This briefing in AIIM’s Digital Landfill: Overcoming Information Chaos was first published on August 27, 2018, and written by John Mancini, Chief Evangelist at AIIM International. An excerpt is provided here.
Tactics to Consider
Digital transformation can mean different things to different organizations. For some, it might mean taking the first steps to reduce the dependency on paper and manual workflow. This makes sense, since going “paperless” is a valuable effort where you’ll easily see a return on your investment. But in these competitive times, I believe that organizations need to look further…beyond simply “scan and store.”
That is the subject of a recent AIIM webinar called “Digital Darwinism – Real Digital Transformation for Your Automation Projects” now available ondemand. Doculabs analyst Richard Media and Parascript VP of Marketing and Product Management Greg Council explore how the processes that are most ripe for automation are those requiring a bit more thought.
Trends Toward Process Automation
We see this trend holding true in our research. We recently surveyed 152 AIIM member companies for an AIIM Industry Watch report called “Digitalizing Core Business Processes” and found that 75% of organizations that we spoke with view process automation as “important” or “very important” to their organization.

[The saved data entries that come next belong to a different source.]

(** * CleverProfits portal: the report-content pipeline

    A shallow embedding of the pure components of the portal that turn a
    workbook into a report and a report into what is shown:

    - the sheet extractor ([extractCoreSheets], [src/lib/excel.ts]);
    - the number formatter and the row checks ([formatFinancialNumber],
      [isRowTotal], [isRowSubtotal]: the module imported as
      [@/lib/format-financial]);
    - the section parser ([parseReportSections], in the route that
      generates a report);
    - the special-block extractor and the renderer's row check
      ([parseSpecialSections], [isTotalRow],
      [src/components/report-section.tsx]);
    - around them: the sheet preview, the file validation and the payload
      ([previewExtraction], [validateExcelFile], [formatForClaude]), the
      required-sheet gate of the generation route, the section list of the
      system prompt ([buildSystemPrompt]), the title filter of the renderer
      ([removeRedundantTitle], [escapeRegex], run by [MarkdownContent]) and the section choice of the
      viewer ([ReportViewer]);

    followed by the properties the specification states about them, and by
    further properties of the code.

    Conventions of the embedding.

    - A JavaScript string is a [string]: a sequence of 8-bit code units.
      Text outside ASCII is carried as its UTF-8 bytes, so string equality,
      [startsWith], [includes] and [replace] are exact.  Case mapping,
      white space ([trim], [\s]) and line terminators are the ASCII ones;
      the non-ASCII white space and letters JavaScript also knows are
      outside the model, and [length] counts bytes.
    - Regular expressions are terms of [Regex.regex], run by a backtracking
      matcher that follows the ECMAScript rules.
    - A JavaScript number that counts something is a [Z] or a [nat]; the one
      floating-point comparison of the code is done on exact decimals.
    - [null] and [undefined] are [None]. *)

From Stdlib Require Import Bool Arith ZArith NArith Lia List Ascii String DecimalString.
From Stdlib Require Import Permutation Sorted.
Import ListNotations.

Local Open Scope string_scope.
Local Open Scope list_scope.
(** * TravelMate booking routes: a shallow embedding of
      [backend/routes/bookingRoutes.js] and the properties of its handlers.

    The route handlers are straight-line conditionals over two persisted
    collections (bookings, trips) and the user collection.  Each handler that
    writes to the store (create, payment, cancel, verify-otp, share-contact,
    rate) is embedded as a function from the request and the current store to
    the HTTP response and the next store; the two GET routes only read.

    Conventions of the embedding.
    - A collection is a finite map from the document id to the document.
    - JavaScript numbers that are integers by validation or by construction
      (seat counts, rating values, rating counts, millisecond timestamps) are
      in [Z]; the embedding is exact as long as they stay below 2^53.
    - Money and rating averages are binary64 values, as in JavaScript:
      [PrimFloat] with the kernel's IEEE 754 operations.
    - Strings are byte strings in UTF-8; lengths are counted in bytes, which
      is the count of the validators on ASCII input.
    - Request bodies are taken after JSON decoding.  The seat count of a
      creation is a JSON number.  The rating of a rating request is a JSON
      number or a JSON string: the validation chain accepts both and does
      not convert, and the handler computes with the value as it came.
    - The conversions between numbers and strings of the JavaScript runtime
      are not part of the sources: the routes are stated for any runtime
      (class [Runtime]).
    - [save] always succeeds, except for the insertion of a document whose id
      is already in the collection; schema validators of the models are not
      part of the route file and are not modelled.  A numeric field of a
      document that is given the text of an integer holds that integer.
    - An [:id] that the driver cannot cast to a document id is outside the
      model: every lookup is a plain map lookup. *)

From Stdlib Require Import ZArith QArith Lia String Ascii List Bool.
From Stdlib Require Import Floats.PrimFloat Floats.FloatOps Floats.SpecFloat.
From Stdlib Require Import Numbers.Cyclic.Int63.Uint63 Numbers.DecimalString.
From stdpp Require Import gmap strings list fin_maps.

However, most (67%) report having less than half of their processes automated. On average, only 36% of processes are automated.
As Charles Darwin once famously said, “In the long history of humankind (and animal kind, too) those who learned to collaborate and improvise most effectively have prevailed.” I believe that to prevail today organizations must devise new ways of working that intensify collaboration and improvisation (e.g., innovation); and that means evolving beyond simply being “paperless.”
How can you do that? Here are three transformational tactics to consider.
ANALYZE.
For many, “digitization” tends to imply scanning a piece of paper and filing away an image file. What is needed today is a much more expansive approach. You could be entirely paperless, but still miss the broader opportunity to leverage information in a way that is increasingly more beneficial to the performance of the organization.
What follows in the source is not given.